[Dataset entries]
(* ===== verification/_CoqProject ===== *)
-Q . S2P
Prelude.v
Strings.v
Platform.v
Message.v
Wire.v
Packing.v
Identity.v
Approval.v
Cleanup.v
Localization.v
Registration.v
Offline.v
OfflineSpec.v
ProfileState.v
Store.v
Exec.v
Logic.v
Lifecycle.v
Sessions.v
Expiry.v
Grants.v
Requests.v
Prompts.v
Consent.v
Artifacts.v
Provenance.v
Registry.v
Database.v
Repository.v
Server.v
ServerInv.v
ServerIo.v
Atomicity.v
Scenario.v
ServerScenario.v
Witnesses.v
ServerWitnesses.v
OfflineWitnesses.v
ClientState.v
Client.v
ClientInv.v
ClientIo.v
ClientSpec.v
ClientWitnesses.v
Connect.v
Api.v
ApiSpec.v
ApiWitnesses.v
ProfileConfig.v
Authority.v
AuthoritySpec.v
AuthorityInv.v
AuthorityTheorems.v
AuthorityWitnesses.v
Recovery.v
Storage.v
StorageSpec.v
StoragePhases.v
Bootstrap.v
BootstrapWitnesses.v
Installer.v
InstallerSpec.v
InstallerRefine.v
InstallerRuns.v
InstallerTheorems.v
InstallerWitnesses.v
Startup.v
StartupWitnesses.v
(* ===== verification/Strings.v ===== *)
(** * std::string as used by the sources

    C++ strings are sequences of 8-bit bytes: [string] (a list of [ascii]).
    This file models the members of [std::string] the sources call and the
    decimal printing of [std::to_string], with the lemmas the components
    share. *)
From S2P Require Import Prelude.
From Stdlib Require Import Ascii.

(** ** Observers *)

(** [value.size()]. *)
Definition size (s : string) : Z := Z.of_nat (String.length s).

(** [value.empty()]. *)
Definition empty (s : string) : bool :=
  match s with EmptyString => true | _ => false end.

(** [value == other]. *)
Definition eqs (a b : string) : bool := bool_decide (a = b).

(** [value < other] and [value <= other]: bytewise unsigned order. *)
Definition lts (a b : string) : bool := String.ltb a b.
Definition les (a b : string) : bool := String.leb a b.

(** A loop over the bytes of a string that stops at the first failure. *)
Fixpoint all_of (p : ascii → bool) (s : string) : bool :=
  match s with
  | EmptyString => true
  | String c s' => p c && all_of p s'
  end.

(** [value.find(c)]: position of the first occurrence. *)
Fixpoint find_char (c : ascii) (s : string) : option nat :=
  match s with
  | EmptyString => None
  | String d s' => if bool_decide (d = c) then Some 0%nat else S <$> find_char c s'
  end.

(** [value.substr(pos)] and [value.substr(0, n)]. *)
Fixpoint drop_str (n : nat) (s : string) : string :=
  match n, s with
  | O, _ => s
  | S n', EmptyString => EmptyString
  | S n', String _ s' => drop_str n' s'
  end.

Fixpoint take_str (n : nat) (s : string) : string :=
  match n, s with
  | O, _ => EmptyString
  | S n', EmptyString => EmptyString
  | S n', String c s' => String c (take_str n' s')
  end.

(** [value.substr(pos, n)]. *)
Definition substr (pos n : nat) (s : string) : string := take_str n (drop_str pos s).

(** [value.find(c, pos)]: absolute position of the first occurrence at or
    after [pos]. *)
Definition find_char_from (c : ascii) (pos : nat) (s : string) : option nat :=
  Nat.add pos <$> find_char c (drop_str pos s).

(** [value.rfind(c)]: position of the last occurrence. *)
Fixpoint rfind_char (c : ascii) (s : string) : option nat :=
  match s with
  | EmptyString => None
  | String d s' =>
      match rfind_char c s' with
      | Some n => Some (S n)
      | None => if bool_decide (d = c) then Some 0%nat else None
      end
  end.

(** [value.compare(0, prefix.size(), prefix) == 0]. *)
Fixpoint starts_with (prefix s : string) : bool :=
  match prefix, s with
  | EmptyString, _ => true
  | String c p', String d s' => bool_decide (c = d) && starts_with p' s'
  | _, _ => false
  end.

(** [value.find(sub) != npos]. *)
Fixpoint contains (sub s : string) : bool :=
  starts_with sub s ||
  match s with EmptyString => false | String _ s' => contains sub s' end.

(** [value.find('\0') != npos] and friends. *)
Definition has_char (c : ascii) (s : string) : bool :=
  negb (all_of (λ d, bool_decide (d ≠ c)) s).

(** [value.front()] and [value.back()] on nonempty strings. *)
Definition front_is (c : ascii) (s : string) : bool :=
  match s with EmptyString => false | String d _ => bool_decide (d = c) end.

Fixpoint back_is (c : ascii) (s : string) : bool :=
  match s with
  | EmptyString => false
  | String d EmptyString => bool_decide (d = c)
  | String _ s' => back_is c s'
  end.

Definition nul : ascii := "000"%char.
Definition newline : ascii := "010"%char.

(** ** std::to_string *)

Definition ascii_Z (c : ascii) : Z := Z.of_N (N_of_ascii c).

(** ['0' <= c && c <= '9']. *)
Definition is_digit (c : ascii) : bool := (48 <=? ascii_Z c) && (ascii_Z c <=? 57).

(** [c - '0']. *)
Definition digit_val (c : ascii) : Z := ascii_Z c - 48.

Definition digit_char (d : Z) : ascii := ascii_of_N (Z.to_N (d + 48)).

Fixpoint digits_from (fuel : nat) (n : Z) (acc : string) : string :=
  match fuel with
  | O => acc
  | S fuel' =>
      let acc' := String (digit_char (n mod 10)) acc in
      if n <? 10 then acc' else digits_from fuel' (n / 10) acc'
  end.

(** Decimal digits of a nonnegative number; [S (log2 n)] iterations always
    suffice ([digits_value]). *)
Definition digits (n : Z) : string := digits_from (S (Z.to_nat (Z.log2 n))) n "".

Definition to_string (n : Z) : string :=
  if n <? 0 then String "-" (digits (- n)) else digits n.

(** The value denoted by a string of decimal digits. *)
Fixpoint dec_value_from (acc : Z) (s : string) : Z :=
  match s with
  | EmptyString => acc
  | String c s' => dec_value_from (acc * 10 + digit_val c) s'
  end.

Definition dec_value (s : string) : Z := dec_value_from 0 s.

(** ** Lemmas on observers *)

Lemma eqs_true a b : eqs a b = true ↔ a = b.
Proof. apply bool_decide_eq_true. Qed.

Lemma eqs_false a b : eqs a b = false ↔ a ≠ b.
Proof. apply bool_decide_eq_false. Qed.

Lemma eqs_refl a : eqs a a = true.
Proof. by apply eqs_true. Qed.

Lemma has_char_false c s : has_char c s = false ↔ all_of (λ d, bool_decide (d ≠ c)) s = true.
Proof. unfold has_char. apply negb_false_iff. Qed.

Lemma empty_true s : empty s = true ↔ s = "".
Proof. destruct s; naive_solver. Qed.

Lemma empty_false s : empty s = false ↔ s ≠ "".
Proof. destruct s; naive_solver. Qed.

#[export] Hint Rewrite eqs_refl : cstr.

(** Boolean string tests of the context as propositions. *)
Ltac str_hyps :=
  cbv beta in *; bool_hyps;
  repeat match goal with
  | H : eqs _ _ = true |- _ => apply eqs_true in H
  | H : eqs _ _ = false |- _ => apply eqs_false in H
  | H : empty _ = true |- _ => apply empty_true in H
  | H : empty _ = false |- _ => apply empty_false in H
  end.

Lemma app_nil_s s : "" +:+ s = s.
Proof. done. Qed.

Lemma app_cons_s c a b : String c a +:+ b = String c (a +:+ b).
Proof. done. Qed.

Lemma app_nil_r_s s : s +:+ "" = s.
Proof. induction s as [|c s IH]; [done|]. by rewrite app_cons_s, IH. Qed.

Lemma app_assoc_s a b c : (a +:+ b) +:+ c = a +:+ (b +:+ c).
Proof. induction a as [|d a IH]; [done|]. by rewrite !app_cons_s, IH. Qed.

Lemma length_app_s a b : String.length (a +:+ b) = (String.length a + String.length b)%nat.
Proof. induction a as [|d a IH]; [done|]. rewrite app_cons_s. simpl. by rewrite IH. Qed.

Lemma size_app a b : size (a +:+ b) = size a + size b.
Proof. unfold size. rewrite length_app_s. lia. Qed.

Lemma size_nonneg s : 0 ≤ size s.
Proof. unfold size. lia. Qed.

Lemma size_0 s : size s = 0 → s = "".
Proof. by destruct s. Qed.

#[export] Hint Rewrite app_nil_s app_cons_s app_nil_r_s app_assoc_s : cstr.

Lemma size_cons c s : size (String c s) = 1 + size s.
Proof. unfold size. simpl. lia. Qed.

Lemma app_inj_l a b c : a +:+ b = a +:+ c → b = c.
Proof.
  induction a as [|d a IH]; [done|]. rewrite !app_cons_s. naive_solver.
Qed.

(** Equal-length prefixes of equal strings are equal. *)
Lemma app_inj_len a1 b1 a2 b2 :
  String.length a1 = String.length a2 → a1 +:+ b1 = a2 +:+ b2 → a1 = a2 ∧ b1 = b2.
Proof.
  revert a2. induction a1 as [|c a1 IH]; intros [|d a2]; try done.
  rewrite !app_cons_s. simpl. intros Hlen [= -> H]. injection Hlen as Hlen.
  by destruct (IH _ Hlen H) as [-> ->].
Qed.

Lemma take_str_app a b : take_str (String.length a) (a +:+ b) = a.
Proof. induction a as [|c a IH]; [by destruct b|]. rewrite app_cons_s. simpl. by rewrite IH. Qed.

Lemma drop_str_app a b : drop_str (String.length a) (a +:+ b) = b.
Proof. induction a as [|c a IH]; [by destruct b|]. rewrite app_cons_s. simpl. by rewrite IH. Qed.

Lemma drop_str_app_S a c b : drop_str (S (String.length a)) (a +:+ String c b) = b.
Proof. induction a as [|d a IH]; [done|]. rewrite app_cons_s. exact IH. Qed.

Lemma take_drop_str n s : take_str n s +:+ drop_str n s = s.
Proof.
  revert s. induction n as [|n IH]; intros [|c s]; try done.
  simpl. by rewrite app_cons_s, IH.
Qed.

Lemma take_str_all s : take_str (String.length s) s = s.
Proof. induction s as [|c s IH]; [done|]. simpl. by rewrite IH. Qed.

Lemma length_take_str n s : String.length (take_str n s) = Nat.min n (String.length s).
Proof. revert s. induction n as [|n IH]; intros [|c s]; try done. simpl. by rewrite IH. Qed.

Lemma length_drop_str n s : String.length (drop_str n s) = (String.length s - n)%nat.
Proof. revert s. induction n as [|n IH]; intros [|c s]; try done. simpl. by rewrite IH. Qed.

Lemma all_of_app p a b : all_of p (a +:+ b) = all_of p a && all_of p b.
Proof.
  induction a as [|c a IH]; [done|]. rewrite app_cons_s. simpl. by rewrite IH, andb_assoc.
Qed.

Lemma all_of_impl (p q : ascii → bool) s :
  (∀ c, p c = true → q c = true) → all_of p s = true → all_of q s = true.
Proof.
  intros Hpq. induction s as [|c s IH]; [done|]. simpl. intros ?. bool_hyps.
  rewrite Hpq, IH; done.
Qed.

Lemma find_char_app c a b :
  all_of (λ d, bool_decide (d ≠ c)) a = true →
  find_char c (a +:+ String c b) = Some (String.length a).
Proof.
  induction a as [|d a IH]; rewrite ?app_nil_s, ?app_cons_s; simpl.
  - by rewrite bool_decide_true.
  - intros ?. bool_hyps. rewrite bool_decide_false by done. by rewrite IH.
Qed.

Lemma find_char_Some c s n :
  find_char c s = Some n →
  s = take_str n s +:+ String c (drop_str (S n) s) ∧
  all_of (λ d, bool_decide (d ≠ c)) (take_str n s) = true ∧
  (n < String.length s)%nat.
Proof.
  revert n. induction s as [|d s IH]; intros n; [done|]. simpl.
  case_bool_decide as Hd.
  - intros [= <-]. subst. split_and!; [by destruct s|done|lia].
  - destruct (find_char c s) as [m|] eqn:E; [|done]. simpl. intros [= <-].
    destruct (IH m eq_refl) as (H1 & H2 & H3). simpl.
    split_and!; [exact (f_equal (String d) H1)| |lia].
    apply andb_true_iff. split; [by rewrite bool_decide_true|done].
Qed.

Lemma find_char_None c s :
  find_char c s = None ↔ all_of (λ d, bool_decide (d ≠ c)) s = true.
Proof.
  induction s as [|d s IH]; [done|]. simpl.
  case_bool_decide as Hd; destruct (find_char c s); simpl; case_bool_decide; simpl; naive_solver.
Qed.

Lemma starts_with_true p s : starts_with p s = true ↔ ∃ t, s = p +:+ t.
Proof.
  revert s. induction p as [|c p IH]; intros s.
  - split; [intros _; by exists s|done].
  - destruct s as [|d s]; simpl.
    + split; [done|]. intros [t Ht]. done.
    + rewrite andb_true_iff, bool_decide_eq_true, IH. split.
      * intros [-> [t ->]]. by exists t.
      * intros [t Ht]. rewrite app_cons_s in Ht. injection Ht as -> ->. eauto.
Qed.

Lemma starts_with_app p s : starts_with p (p +:+ s) = true.
Proof. apply starts_with_true. eauto. Qed.

(** ** Lexicographic order *)

Lemma les_refl s : les s s = true.
Proof. unfold les. destruct (String.leb_total s s); done. Qed.

Lemma les_antisym a b : les a b = true → les b a = true → a = b.
Proof. apply String.leb_antisym. Qed.

Lemma les_total a b : les a b = true ∨ les b a = true.
Proof. apply String.leb_total. Qed.

(** ** Lemmas on decimal printing *)

Lemma digit_char_spec d :
  0 ≤ d ≤ 9 → is_digit (digit_char d) = true ∧ digit_val (digit_char d) = d.
Proof.
  intros Hd. assert (Hz : ascii_Z (digit_char d) = d + 48).
  { unfold ascii_Z, digit_char. rewrite N_ascii_embedding; lia. }
  unfold is_digit, digit_val. rewrite Hz. split; [|lia].
  apply andb_true_iff. split; apply Z.leb_le; lia.
Qed.

Lemma is_digit_val c : is_digit c = true → 0 ≤ digit_val c ≤ 9.
Proof. unfold is_digit, digit_val. intros ?. bool_hyps. lia. Qed.

Lemma dec_value_from_app acc a b :
  dec_value_from acc (a +:+ b) = dec_value_from (dec_value_from acc a) b.
Proof.
  revert acc. induction a as [|c a IH]; intros acc; [done|]. rewrite app_cons_s. simpl. apply IH.
Qed.

Lemma dec_value_from_lower acc s :
  0 ≤ acc → all_of is_digit s = true → acc ≤ dec_value_from acc s.
Proof.
  revert acc. induction s as [|c s IH]; intros acc Hacc; simpl; [lia|]. intros ?.
  bool_hyps. pose proof (is_digit_val c ltac:(done)).
  specialize (IH (acc * 10 + digit_val c) ltac:(lia) ltac:(done)). lia.
Qed.

Lemma digits_from_spec fuel n acc :
  0 ≤ n < 10 ^ Z.of_nat fuel → (0 < fuel)%nat →
  ∃ d, digits_from fuel n acc = d +:+ acc ∧ d ≠ "" ∧
       all_of is_digit d = true ∧ dec_value d = n.
Proof.
  revert n acc. induction fuel as [|fuel IH]; intros n acc Hn Hf; [lia|].
  assert (Hm : 0 ≤ n mod 10 ≤ 9) by (pose proof (Z.mod_pos_bound n 10); lia).
  destruct (digit_char_spec _ Hm) as [Hd Hv]. simpl.
  destruct (Z.ltb_spec n 10) as [Hlt|Hge].
  - exists (String (digit_char (n mod 10)) ""). split_and!; [done|done| |].
    + cbn [all_of]. by rewrite Hd.
    + unfold dec_value. cbn [dec_value_from]. rewrite Hv. rewrite Z.mod_small; lia.
  - rewrite Nat2Z.inj_succ, Z.pow_succ_r in Hn by lia.
    assert (Hq : 0 ≤ n / 10 < 10 ^ Z.of_nat fuel).
    { split; [apply Z.div_pos; lia|]. apply Z.div_lt_upper_bound; lia. }
    assert (0 < fuel)%nat. { destruct fuel; [|lia]. simpl in *. lia. }
    destruct (IH (n / 10) (String (digit_char (n mod 10)) acc) Hq ltac:(lia))
      as (d & -> & Hne & Hdig & Hval).
    exists (d +:+ String (digit_char (n mod 10)) ""). split_and!.
    + by rewrite app_assoc_s.
    + destruct d; done.
    + rewrite all_of_app, Hdig. cbn [all_of]. by rewrite Hd.
    + unfold dec_value in *. rewrite dec_value_from_app, Hval. cbn [dec_value_from].
      rewrite Hv. pose proof (Z.div_mod n 10). lia.
Qed.

Lemma digits_spec n :
  0 ≤ n → digits n ≠ "" ∧ all_of is_digit (digits n) = true ∧ dec_value (digits n) = n.
Proof.
  intros Hn. unfold digits.
  destruct (digits_from_spec (S (Z.to_nat (Z.log2 n))) n "") as (d & -> & ? & ? & ?);
    [|lia|by rewrite app_nil_r_s].
  split; [done|]. destruct (decide (n = 0)) as [->|]; [done|].
  pose proof (Z.log2_spec n ltac:(lia)) as [_ H2]. pose proof (Z.log2_nonneg n).
  rewrite Nat2Z.inj_succ, Z2Nat.id by lia.
  eapply Z.lt_le_trans; [exact H2|]. apply Z.pow_le_mono_l. lia.
Qed.

Lemma to_string_nonneg n : 0 ≤ n → to_string n = digits n.
Proof. intros ?. unfold to_string. destruct (Z.ltb_spec n 0); [lia|done]. Qed.

Lemma digits_inj n m : 0 ≤ n → 0 ≤ m → digits n = digits m → n = m.
Proof.
  intros Hn Hm H. destruct (digits_spec n Hn) as (_ & _ & <-).
  destruct (digits_spec m Hm) as (_ & _ & <-). by rewrite H.
Qed.

Lemma to_string_inj n m : 0 ≤ n → 0 ≤ m → to_string n = to_string m → n = m.
Proof. intros ??. rewrite !to_string_nonneg by done. by apply digits_inj. Qed.

(** A decimal representation contains no byte outside ['0'..'9']. *)
Lemma digits_no_char c n :
  0 ≤ n → is_digit c = false → all_of (λ d, bool_decide (d ≠ c)) (digits n) = true.
Proof.
  intros Hn Hc. destruct (digits_spec n Hn) as (_ & Hd & _).
  eapply all_of_impl; [|exact Hd]. intros d ?. apply bool_decide_eq_true. intros ->. congruence.
Qed.

Lemma digits_from_length fuel n acc k :
  0 ≤ n < 10 ^ Z.of_nat k → (0 < k)%nat →
  (String.length (digits_from fuel n acc) ≤ k + String.length acc)%nat.
Proof.
  revert n acc k. induction fuel as [|fuel IH]; intros n acc k Hn Hk; simpl; [lia|].
  destruct (Z.ltb_spec n 10); [simpl; lia|].
  destruct k as [|k]; [lia|]. rewrite Nat2Z.inj_succ, Z.pow_succ_r in Hn by lia.
  assert (0 < k)%nat. { destruct k; [simpl in *; lia|lia]. }
  assert (0 ≤ n / 10 < 10 ^ Z.of_nat k).
  { split; [apply Z.div_pos; lia|]. apply Z.div_lt_upper_bound; lia. }
  specialize (IH (n / 10) (String (digit_char (n mod 10)) acc) k ltac:(done) ltac:(done)).
  simpl in *. lia.
Qed.

(** A number below [10^k] has at most [k] digits. *)
Lemma digits_length n k :
  0 ≤ n < 10 ^ Z.of_nat k → (0 < k)%nat → (String.length (digits n) ≤ k)%nat.
Proof.
  intros Hn Hk. unfold digits.
  pose proof (digits_from_length (S (Z.to_nat (Z.log2 n))) n "" k Hn Hk). simpl in *. lia.
Qed.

## TASK TO CARRY OUT:
Out of the data above, set down the lines from the one with "Definition find_char_from (c" to the one with "Definition newline : ascii", both included, exactly as written and with no additions.

## RESPONSE FOR THIS EXERCISE:
Definition find_char_from (c : ascii) (pos : nat) (s : string) : option nat :=
  Nat.add pos <$> find_char c (drop_str pos s).

(** [value.rfind(c)]: position of the last occurrence. *)
Fixpoint rfind_char (c : ascii) (s : string) : option nat :=
  match s with
  | EmptyString => None
  | String d s' =>
      match rfind_char c s' with
      | Some n => Some (S n)
      | None => if bool_decide (d = c) then Some 0%nat else None
      end
  end.

(** [value.compare(0, prefix.size(), prefix) == 0]. *)
Fixpoint starts_with (prefix s : string) : bool :=
  match prefix, s with
  | EmptyString, _ => true
  | String c p', String d s' => bool_decide (c = d) && starts_with p' s'
  | _, _ => false
  end.

(** [value.find(sub) != npos]. *)
Fixpoint contains (sub s : string) : bool :=
  starts_with sub s ||
  match s with EmptyString => false | String _ s' => contains sub s' end.

(** [value.find('\0') != npos] and friends. *)
Definition has_char (c : ascii) (s : string) : bool :=
  negb (all_of (λ d, bool_decide (d ≠ c)) s).

(** [value.front()] and [value.back()] on nonempty strings. *)
Definition front_is (c : ascii) (s : string) : bool :=
  match s with EmptyString => false | String d _ => bool_decide (d = c) end.

Fixpoint back_is (c : ascii) (s : string) : bool :=
  match s with
  | EmptyString => false
  | String d EmptyString => bool_decide (d = c)
  | String _ s' => back_is c s'
  end.

Definition nul : ascii := "000"%char.
Definition newline : ascii := "010"%char.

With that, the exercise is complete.